Private personal healthcare spending growth will grow more slowly, decelerating from 7.5% in 2004 to 7.2% in 2005, due to the anticipated slowdown in medical price inflation. Further, a shift in drug payments away from private insurance and into Medicare due to the implementation of Medicare Part D will cause growth to decelerate sharply to 3.9% in 2006. However, growth is expected to rebound and peak at 7.7% by 2008 and then decelerate through 2015.

The rate of increase in private health insurance premiums is also expected to slow for the third consecutive year, reaching 6.8% in 2005. This deceleration of 1.6% is driven by slower growth in projected medical benefits per enrollee and the underwriting cycle.

Out-of-pocket spending growth is expected to remain essentially flat in 2005, before decreasing substantially due to Medicare Part D coverage in 2006. The out-of-pocket share of personal healthcare spending is expected to decline from 15.1% in 2004 to 12.6% by 2015, as growth in public spending and private health insurance spending continues to outpace growth in out-of-pocket spending.

After slowing slightly from 8.9% in 2004 to 8.6% in 2005, Medicare growth is expected to have a one-time increase of 25.2% when the new Medicare prescription drug coverage begins. This is significantly less growth than had been forecast previously, as a result of new projections of the Medicare drug benefit budget cost declining by 20% for 2006. Thereafter, Medicare growth is expected to slow to 5.4% in 2007 and then accelerate to 8.8% by the end of the projection period.

This projected growth pattern reflects several factors, including multiple years of projected reductions in physician payments followed by a few years of positive payment updates under the Sustainable Growth Rate system, an enrollment shift from traditional fee-for-service Medicare to managed care, and increased enrollment in Medicare as the baby boomer generation becomes eligible for the program.

Combined federal and state Medicaid spending growth is also expected to slow for the fourth consecutive year to 7.7%. Although Medicaid enrollment growth is expected to decelerate in 2005 to 2.1% growth from 4.2% in 2004, per enrollee spending is expected to increase 2.8% in 2005.

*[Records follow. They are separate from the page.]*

Class TraceStoreLaws {W : Type} `{!Clock W} (store : TraceStore W) (reader : TraceReader W) := {
  ts_holds : list Span -> W -> Prop;
  ts_live : Z -> Prop;
  ts_resolve : Z -> Z;
  ts_clock : forall l w, ts_holds l w -> exists t w', now w = (t, w') /\ ts_holds l w' /\ ts_live t /\
    forall d, (0 <= d <= 2 * hour)%Z -> (d mod 1000 = 0)%Z ->
      let u := (truncate_us t - d)%Z in ts_live u /\ ts_resolve u = u /\ (0 < u)%Z;
  ts_zero : ts_resolve time_zero = time_zero;
  ts_record : forall l w sp, ts_holds l w -> ts_live (StartedAt sp) -> SpanID sp ∉ map SpanID l ->
    (zlen l < defaultMaxSpans)%Z ->
    exists w', store_RecordSpan store Background sp w = (Done None, w') /\
      ts_holds (l ++ [with_start (ts_resolve (StartedAt sp)) sp]) w';
  ts_get : forall l w tid, ts_holds l w -> exists sps w', sps ≡ₚ List.filter (of_trace tid) l /\
    tr_GetTrace reader Background tid w =
      (Done (match sps with [] => Err (trace_not_found tid) | _ => Ok sps end), w') /\ ts_holds l w';
  ts_list : forall l w f, ts_holds l w -> criteria f <= 1 ->
    ts_resolve (f_StartTime f) = f_StartTime f -> ts_resolve (f_EndTime f) = f_EndTime f ->
    exists ids w', tr_ListTraces reader Background f w = (Done (Ok ids), w') /\ ts_holds l w' /\ NoDup ids /\
      forall t, t ∈ ids <-> exists sp, sp ∈ l /\ TraceID sp = t /\ span_matches f sp = true }.

(** The traces of the spans that match. *)
Definition listed (f : TraceFilter) (l : list Span) : list string :=
  remove_dups (map TraceID (List.filter (span_matches f) l)).

Lemma listed_all f l (ids : list string) : NoDup ids ->
  (forall t, t ∈ ids <-> exists sp, sp ∈ l /\ TraceID sp = t /\ span_matches f sp = true) ->
  zlen ids = zlen (listed f l).
Proof.
  intros Hnd Hids. unfold zlen. f_equal. apply Permutation_length, NoDup_Permutation; [done|apply NoDup_remove_dups|].
  intros t. unfold listed. rewrite Hids, elem_of_remove_dups, list_elem_of_fmap. split.
  - intros (sp & Hin & <- & Hm). exists sp. split; [done|]. apply list_elem_of_In, filter_In. by rewrite <- list_elem_of_In.
  - intros (sp & -> & [Hin Hm]%list_elem_of_In%filter_In). exists sp. by rewrite list_elem_of_In.
Qed.

Section Passing.
Context {W : Type} `{!Clock W} (newStore : GoM W unit) (store : TraceStore W) (reader : TraceReader W).
Context `{HT : !TraceStoreLaws store reader} {B : Type}.
Implicit Types (Q : option B -> W -> Prop).

(** A reading of the clock, truncated: times up to two hours before it are kept as they are. *)
Definition reading (u : Z) : Prop :=
  forall d, (0 <= d <= 2 * hour)%Z -> (d mod 1000 = 0)%Z ->
    ts_live (u - d) /\ ts_resolve (u - d) = (u - d)%Z /\ (0 < u - d)%Z.

Lemma step_now_us l (k : Z -> TestM W B) w Q : ts_holds l w ->
  (forall t w', ts_holds l w' -> reading t -> passing (k t) w' Q) -> passing (x ← call now_us; k x) w Q.
Proof.
  intros Hw Hk. destruct (ts_clock l w Hw) as (t & w' & Hn & Hw' & _ & Hr).
  eapply passing_step_call; [unfold now_us; unfold_go; by rewrite Hn|]. by apply Hk.
Qed.

Lemma step_recorded l sp (k : unit -> TestM W B) w Q : ts_holds l w ->
  ts_live (StartedAt sp) /\ ts_resolve (StartedAt sp) = StartedAt sp -> SpanID sp ∉ map SpanID l ->
  (zlen l < defaultMaxSpans)%Z -> (forall w', ts_holds (l ++ [sp]) w' -> passing (k tt) w' Q) -> passing (x ← must_record store sp; k x) w Q.
Proof.
  intros Hw [Hl Hr] Hid Hb Hk. destruct (ts_record l w sp Hw Hl Hid Hb) as (w' & He & Hw'). rewrite Hr in Hw'.
  unfold must_record. test_step. test_call He. test_step. apply Hk. by destruct sp.
Qed.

Hospital spending growth for 2005 is projected at 7.9%, marking the second consecutive year of growth in this sector, which is expected to outpace growth in total personal health care. Private payer spending growth is expected to slow 1.1% to 8.5% in 2005 due to an expected slowdown in hospital price growth. In 2006, growth rebounds to 9% and then moderates during the remainder of the period with an average of 7.9%. Public payer spending growth is expected to slow in 2005 to 7.5% and to 5.5% by 2007 due to legislative adjustments to Medicare managed care payments and other factors. Growth is expected to subsequently accelerate to 6.8% by 2015.

The Medicare Part D prescription drug benefit is expected to slightly lower overall growth in drug spending, despite substantially expanding coverage and reducing out-of-pocket costs for beneficiaries. For 2007 through 2015, drug spending growth is projected to remain in the range of 8% to 8.4%.

Home health spending growth is expected to remain strong in 2005 at 13.2%, following 13.3% growth in 2004. Public payers, particularly Medicare, drive this trend. While growth of 15.3% for Medicare home health services in 2005 would mark the fifth consecutive year of double-digit growth, CMS expects that trend to moderate and average 6.9% from 2007-2015. Growth in home health services provided by Medicaid is expected to grow to 18.6% in 2005 and grow at an average rate of 10.9% between 2007 and 2015.